Blacksmithing has received a lot of attention in recent years. Largely due to the show Forged in Fire. It’s helped bring this largely niche hobby and profession to the limelight and may even be the reason you’re here.

I will state that bladesmithing (IE: Forged in Fire) and traditional blacksmithing don’t share a lot in common. They both work with metal of course, but the approach to the trade is distinctly different. Here I’ll talk about blacksmithing.

Also, I’m a novice hobbyist blacksmith. I only began doing any sort of blacksmithing in 2019 and it wasn’t until 2021 that I really dug in and started learning more and more about it.

Prior to that it was something I did at a friend’s house every few months for a few hours. He was teaching me what he had learned after taking a course in blacksmithing. In 2021 my wife and I bought a house with lots of land. That’s when I setup a forging area and really started having fun.

As someone still really new to smithing, though I do have an article on ways to improve as a beginner blacksmith, I’m not that far ahead of anyone reading this who is thinking about starting up. It also means I have a very good understanding of what you need to get started because that’s where I’m at as well.

There’s a lot to cover but I’ve broken it out into digestible chunks and so feel free to skip around. Below you’ll find the tools you need so you can get started blacksmithing – dig in!

I’m going to walk you through all the basic items you need to start blacksmithing and explain the options available with my recommendations.

What Do You Need to Start Blacksmithing?

Honestly, there’s only a few things you need to have to begin smithing and creating your first project: forge, anvil, tongs, and a hammer. That’s it!

The beauty of blacksmithing, and something I love about it, is you will create many of the tools you need and you’ll create them with just those 4 items listed above. You can even create some of those items as well!

While I love woodworking it’s not a hobby conducive to creating your own tools. Sure, you can make your own jigs, build a workbench, maybe even create your own chisel, however, you’re left buying things like a table saw, router, planer, etc. It gets very expensive very quickly.

However, with smithing you can create pretty much any of the tools you need. The tools you’ll need are hand tools made of metal and that’s exactly what you’re doing with blacksmithing – playing with metal.

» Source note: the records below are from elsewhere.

(** C9: the table is a finite map from descriptors to contexts.  For every
    descriptor of a process (below 2^30) [get] returns the entry; with
    [auto_create] a missing entry becomes a new context for that descriptor,
    initialised from the kernel, whose socket is left non-blocking; [del]
    empties the entry; no call touches another entry, also when the vector
    grows. *)
Theorem fd_table_is_map fstat fd s :
  table_ok s -> 0 <= fd < 2 ^ 30 ->
  get fstat fd false s = (s, Ret (entry fd s))
  /\ (is_Some (entry fd s) -> get fstat fd true s = (s, Ret (entry fd s)))
  /\ (entry fd s = None -> exists s' p c,
        get fstat fd true s = (s', Ret (Some p)) /\ table_ok s' /\ ctxs s !! p = None
        /\ ctxs s' = <[p := c]> (ctxs s) /\ m_fd c = fd
        /\ m_isSocket c = is_socket fstat fd /\ m_isInit c = bool_decide (is_Some (fstat fd))
        /\ (is_socket fstat fd = true -> Z.land (default 0 (fl s' !! fd)) O_NONBLOCK = O_NONBLOCK)
        /\ forall x, entry x s' = if decide (x = fd) then Some p else entry x s)
  /\ (exists s', del fd s = (s', Ret tt) /\ table_ok s' /\ ctxs s' = ctxs s
        /\ forall x, entry x s' = if decide (x = fd) then None else entry x s).
Proof.
  intros T Hfd. pose proof (i32_size s T) as Hi.
  split; [apply get_entry; auto; lia|]. split; [intros Hs; apply get_entry; auto; lia|]. split.
  - intros He. destruct (get_create_ok fstat fd s T Hfd) as (s' & p & Hrun & T' & Hf & Hc & Hfl & Hx).
    exists s', p, (fst (FdCtx_new fstat fd (fl s))). rewrite get_new by (auto; lia). do 4 (split; [assumption|]).
    split; [reflexivity|]. split; [reflexivity|]. split; [simpl; destruct (fstat fd); reflexivity|].
    split; [|assumption]. intros Hsock. rewrite Hfl. apply new_nonblock, Hsock.
  - unfold del. rewrite cbind_get, Hi. destruct (Z.leb_spec (zlen (m_datas s)) fd) as [Hge|Hlt].
    + exists s. split; [reflexivity|]. split; [assumption|]. split; [reflexivity|].
      intros x. destruct (decide (x = fd)) as [->|]; [apply entry_out; assumption|reflexivity].
    + destruct (set_slot_ok fd None s ltac:(lia)) as (s' & Hrun & Hc & _ & Hz & Hx).
      exists s'. split; [assumption|]. split; [unfold table_ok in *; rewrite Hz; assumption|]. auto.
Qed.
(* ===== verification/Scheduler.v ===== *)
(** * The scheduler (sylar/scheduler.h, sylar/scheduler.cpp)

    N threads run [Scheduler::run] over one queue of tasks.  A thread has its
    thread-local pointers, the locals [cb_fiber] and [idle_fiber] of [run], and
    a location; [thread_step] is what a thread does from its location to the
    next point where other threads can see a difference: the critical section
    that takes a task, the switch into a fiber, each library call the fiber
    makes, the switch back, the decrement of the counter, and what follows it.
    Any interleaving of the steps of the threads, of calls of [schedule] from
    outside and of [Stop] is a run. *)

From stdpp Require Import base gmap list.
From Stdlib Require Import ZArith Lia.
From S2P Require Import Prelude Fiber.

Local Open Scope Z_scope.
Local Open Scope cpp_scope.

(** A task: a fiber or a callback, and the thread it is bound to (-1: any). *)
Record FiberAndThread := mkFT {
  ft_fiber : option nat;
  ft_cb : option prog;
  ft_thread : Z
}.

Definition ft_empty : FiberAndThread := mkFT None None (-1).

(** Where a thread is in [run].  [KFiber]: inside the branch that runs a
    queued fiber; [KCb]: inside the one that runs a callback in [cb_fiber]. *)
Inductive kind := KFiber | KCb.

Inductive loc :=
  | LTop
  | LPicked (ft : FiberAndThread) (trickle_me is_active : bool)
  | LIn (k : kind) (f : nat) (code : prog)
  | LBack (k : kind) (f : nat)
  | LAfter (k : kind) (f : nat)
  | LInIdle (code : prog)
  | LBackIdle
  | LExit.

Record Thread := mkThread {
  th_loc : loc;
  th_cb_fiber : option nat;
  th_idle : nat;
  th_t_fiber : option nat;
  th_threadFiber : option nat;
  th_main : option nat
}.

Record Sched := mkSched {
  sfibers : gmap nat Fiber;
  sid : Z;
  scount : Z;
  m_fibers : list FiberAndThread;
  m_activeThreadCount : Z;
  m_idleThreadCount : Z;
  m_stopping : bool;
  m_autoStop : bool;
  threads : gmap Z Thread;
  trickles : nat
}.

Definition set_queue q s := mkSched (sfibers s) (sid s) (scount s) q (m_activeThreadCount s)
  (m_idleThreadCount s) (m_stopping s) (m_autoStop s) (threads s) (trickles s).
Definition add_active d s := mkSched (sfibers s) (sid s) (scount s) (m_fibers s)
  (u64 (m_activeThreadCount s + d)) (m_idleThreadCount s) (m_stopping s) (m_autoStop s)
  (threads s) (trickles s).
Definition add_idle d s := mkSched (sfibers s) (sid s) (scount s) (m_fibers s)
  (m_activeThreadCount s) (u64 (m_idleThreadCount s + d)) (m_stopping s) (m_autoStop s)
  (threads s) (trickles s).
Definition set_flags st au s := mkSched (sfibers s) (sid s) (scount s) (m_fibers s)
  (m_activeThreadCount s) (m_idleThreadCount s) st au (threads s) (trickles s).
Definition set_threads t s := mkSched (sfibers s) (sid s) (scount s) (m_fibers s)
  (m_activeThreadCount s) (m_idleThreadCount s) (m_stopping s) (m_autoStop s) t (trickles s).
Definition add_trickle s := mkSched (sfibers s) (sid s) (scount s) (m_fibers s)
  (m_activeThreadCount s) (m_idleThreadCount s) (m_stopping s) (m_autoStop s) (threads s)
  (S (trickles s)).

Definition set_loc l th :=
  mkThread l (th_cb_fiber th) (th_idle th) (th_t_fiber th) (th_threadFiber th) (th_main th).
Definition set_cb_fiber c th :=
  mkThread (th_loc th) c (th_idle th) (th_t_fiber th) (th_threadFiber th) (th_main th).

Definition Scheduler_new : Sched := mkSched ∅ 0 0 [] 0 0 true false ∅ 0.

Definition thread (tid : Z) : M Sched Thread :=
  let! m := cget threads in
  match m !! tid with Some th => cret th | None => cundef NullDeref end.

Definition upd_thread (tid : Z) (g : Thread -> Thread) : M Sched unit :=
  cmod (fun s => set_threads (alter g tid (threads s)) s).

Definition goto (tid : Z) (l : loc) : M Sched unit := upd_thread tid (set_loc l).

(** A fiber operation run by a thread: on the shared heap and on the thread's
    own thread-local pointers. *)
Definition view (s : Sched) (th : Thread) : FS :=
  mkFS (sfibers s) (sid s) (scount s) (th_t_fiber th) (th_threadFiber th) (th_main th).

Definition unview (fs : FS) (tid : Z) (th : Thread) (s : Sched) : Sched :=
  mkSched (fibers fs) (s_fiber_id fs) (s_fiber_count fs) (m_fibers s) (m_activeThreadCount s)
    (m_idleThreadCount s) (m_stopping s) (m_autoStop s)
    (<[tid := mkThread (th_loc th) (th_cb_fiber th) (th_idle th) (t_fiber fs) (t_threadFiber fs)
               (t_sheduler_fiber fs)]> (threads s))
    (trickles s).

Definition on_thread {A} (tid : Z) (m : M FS A) : M Sched A := fun s =>
  match threads s !! tid with
  | None => (s, Undef NullDeref)
  | Some th => let '(fs, r) := m (view s th) in (unview fs tid th s, r)
  end.

(** [Scheduler::trickle]: the base class logs only. *)
Definition trickle : M Sched unit := cmod add_trickle.

Definition hasIdleThreads : M Sched bool := cget (fun s => m_idleThreadCount s >? 0).

(** [scheduleNoLock] and [schedule]. *)
Definition scheduleNoLock (ft : FiberAndThread) : M Sched bool :=
  let! q := cget m_fibers in
  (if bool_decide (is_Some (ft_fiber ft)) || bool_decide (is_Some (ft_cb ft))
   then cmod (set_queue (q ++ [ft])) else cret tt) ;;;
  cret (bool_decide (q = [])).

Definition schedule (ft : FiberAndThread) : M Sched unit :=
  let! need_trickle := scheduleNoLock ft in
  if need_trickle then trickle else cret tt.

(** [schedule(begin, end)]. *)
Fixpoint schedule_loop (fts : list FiberAndThread) (need_trickle : bool) : M Sched bool :=
  match fts with
  | [] => cret need_trickle
  | ft :: rest => let! b := scheduleNoLock ft in schedule_loop rest (b || need_trickle)
  end.

Definition schedule_all (fts : list FiberAndThread) : M Sched unit :=
  let! need_trickle := schedule_loop fts false in
  if need_trickle then trickle else cret tt.

Definition stopping : M Sched bool :=
  cget (fun s => m_autoStop s && m_stopping s && bool_decide (m_fibers s = [])
                 && (m_activeThreadCount s =? 0)).

(** The scan of the queue under the lock: the task taken, the rest, and
    [trickle_me]. *)
Fixpoint pick (tid : Z) (h : gmap nat Fiber) (q : list FiberAndThread)
    : outcome (option FiberAndThread * list FiberAndThread * bool) :=
  match q with
  | [] => Ret (None, [], false)
  | ft :: r =>
      if negb (ft_thread ft =? -1) && negb (ft_thread ft =? tid) then
        obind (pick tid h r) (fun x => Ret (x.1.1, ft :: x.1.2, true))
      else if negb (bool_decide (is_Some (ft_fiber ft))) && negb (bool_decide (is_Some (ft_cb ft)))
      then Undef AssertFailed
      else
        match ft_fiber ft with
        | Some f =>
            match h !! f with
            | None => Undef NullDeref
            | Some fb =>
                if bool_decide (m_state fb = EXEC)
                then obind (pick tid h r) (fun x => Ret (x.1.1, ft :: x.1.2, x.2))
                else Ret (Some ft, r, negb (bool_decide (r = [])))
            end
        | None => Ret (Some ft, r, negb (bool_decide (r = [])))
        end
  end.

(** A library call of the code running in a fiber of thread [tid].  The loop of
    the scheduler is never the code of a fiber that the loop itself runs. *)
Definition fiber_step (tid : Z) (code : prog) (cont : prog -> loc) (back : loc) : M Sched unit :=
  match code with
  | PRet => on_thread tid (MainFunc_end true) ;;; goto tid back
  | PThrow => on_thread tid (MainFunc_end false) ;;; goto tid back
  | PYieldReady k => on_thread tid (YieldToReady k) ;;; goto tid back
  | PYieldHold k => on_thread tid (YieldToHold k) ;;; goto tid back
  | PScheduleCb cb t k => schedule (mkFT None (Some cb) t) ;;; goto tid (cont k)
  | PScheduleFiber f t k => schedule (mkFT (Some f) None t) ;;; goto tid (cont k)
  | PIdle =>
      let! b := stopping in
      if b then on_thread tid (MainFunc_end true) ;;; goto tid back
      else on_thread tid (YieldToHold PIdle) ;;; goto tid back
  | PRun => cundef AssertFailed
  end.

Definition live (st : Status) : bool := match st with TERM | EXCEPT => false | _ => true end.

(** The steps of [Scheduler::run]; [config] is [fiber.stack_size]. *)
Definition step_top (tid : Z) : M Sched unit :=
  let! s := cget id in
  let! x := lift (pick tid (sfibers s) (m_fibers s)) in
  cmod (set_queue x.1.2) ;;;
  match x.1.1 with
  | Some ft => cmod (add_active 1) ;;; goto tid (LPicked ft x.2 true)
  | None => goto tid (LPicked ft_empty x.2 false)
  end.

(** [reset] of the cached fiber, or a new one. *)
Definition take_cb_fiber (config : Z) (tid : Z) (cb : prog) : M Sched nat :=
  let! th := thread tid in
  match th_cb_fiber th with
  | Some c => on_thread tid (reset c (Some cb)) ;;; cret c
  | None =>
      let! c := on_thread tid (Fiber_new config (Some cb) 0 false) in
      upd_thread tid (set_cb_fiber (Some c)) ;;; cret c
  end.

Definition step_picked (config : Z) (tid : Z) (ft : FiberAndThread) (trickle_me is_active : bool)
    : M Sched unit :=
  (if trickle_me then trickle else cret tt) ;;;
  let! go := (match ft_fiber ft with
              | Some f => let! st := on_thread tid (getState f) in cret (live st)
              | None => cret false
              end) in
  match ft_fiber ft, go with
  | Some f, true =>
      let! code := on_thread tid (swapIn f) in goto tid (LIn KFiber f code)
  | _, _ =>
      match ft_cb ft with
      | Some cb =>
          let! c := take_cb_fiber config tid cb in
          let! code := on_thread tid (swapIn c) in
          goto tid (LIn KCb c code)
      | None =>
          if is_active then cmod (add_active (-1)) ;;; goto tid LTop
          else
            let! th := thread tid in
            let! st := on_thread tid (getState (th_idle th)) in
            if bool_decide (st = TERM) then goto tid LExit
            else
              cmod (add_idle 1) ;;;
              let! code := on_thread tid (swapIn (th_idle th)) in
              goto tid (LInIdle code)
      end
  end.

Definition step_after (tid : Z) (k : kind) (f : nat) : M Sched unit :=
  let! st := on_thread tid (getState f) in
  (match k with
   | KFiber =>
       if bool_decide (st = READY) then schedule (mkFT (Some f) None (-1))
       else if live st then on_thread tid (update f (set_state HOLD))
       else cret tt
   | KCb =>
       if bool_decide (st = READY) then
         schedule (mkFT (Some f) None (-1)) ;;; upd_thread tid (set_cb_fiber None)
       else if live st then
         on_thread tid (update f (set_state HOLD)) ;;; upd_thread tid (set_cb_fiber None)
       else on_thread tid (reset f None)
   end) ;;;
  goto tid LTop.

Definition step_back_idle (tid : Z) : M Sched unit :=
  cmod (add_idle (-1)) ;;;
  let! th := thread tid in
  let! st := on_thread tid (getState (th_idle th)) in
  (if live st then on_thread tid (update (th_idle th) (set_state HOLD)) else cret tt) ;;;
  goto tid LTop.

Definition thread_step (config : Z) (tid : Z) : M Sched unit :=
  let! th := thread tid in
  match th_loc th with
  | LTop => step_top tid
  | LPicked ft trickle_me is_active => step_picked config tid ft trickle_me is_active
  | LIn k f code => fiber_step tid code (LIn k f) (LBack k f)
  | LBack k f => cmod (add_active (-1)) ;;; goto tid (LAfter k f)
  | LAfter k f => step_after tid k f
  | LInIdle code => fiber_step tid code LInIdle LBackIdle
  | LBackIdle => step_back_idle tid
  | LExit => cret tt
  end.

(** The beginning of [run] in a new thread: the thread's main fiber becomes
    its scheduling fiber, and the idle fiber is created. *)
Definition run_start (config : Z) (tid : Z) : M Sched unit :=
  cmod (fun s => set_threads (<[tid := mkThread LTop None 0 None None None]> (threads s)) s) ;;;
  let! m := on_thread tid GetThis in
  upd_thread tid (fun th => mkThread (th_loc th) (th_cb_fiber th) (th_idle th) (th_t_fiber th)
                              (th_threadFiber th) (Some m)) ;;;
  let! i := on_thread tid (Fiber_new config (Some PIdle) 0 false) in
  upd_thread tid (fun th => mkThread (th_loc th) (th_cb_fiber th) i (th_t_fiber th)
                              (th_threadFiber th) (th_main th)).

(** What [Stop] does to the loop: the flags, and a trickle for each thread. *)
Definition request_stop (n : nat) : M Sched unit :=
  cmod (set_flags true true) ;;;
  Nat.iter n (fun m => trickle ;;; m) (cret tt).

This element of smithing is what keeps it a cheap hobby or profession. There are plenty of things you can buy, don’t get me wrong, but you don’t need to. With time, patience, and practice you’ll be making your own tools and saving a lot of money.

Buying a Blacksmithing Hammer

Let’s start with the easiest and cheapest to buy component to smithing – the hammer!

Let me tell you, you can find some amazing smithing hammers out there that are crazy expensive. The truth is you don’t need one of those.

The first hammer you get should be a cross peen hammer. The reason becomes more evident as you start smithing. In short the cross peen of the hammer lets you draw out metal quickly if you need to move a lot of metal.

The hammer itself doesn’t need to be fancy at all.

Hammer Weight

A big consideration in the hammer is the weight. You can find hammers that are 1lb, 2lbs, 3lbs, and more. You have to bear in mind you’re going to swing the hammer a lot in a repetitive way. While it might seem like a great idea to get the heaviest hammer you can find, I can tell you that’s not what you want to do.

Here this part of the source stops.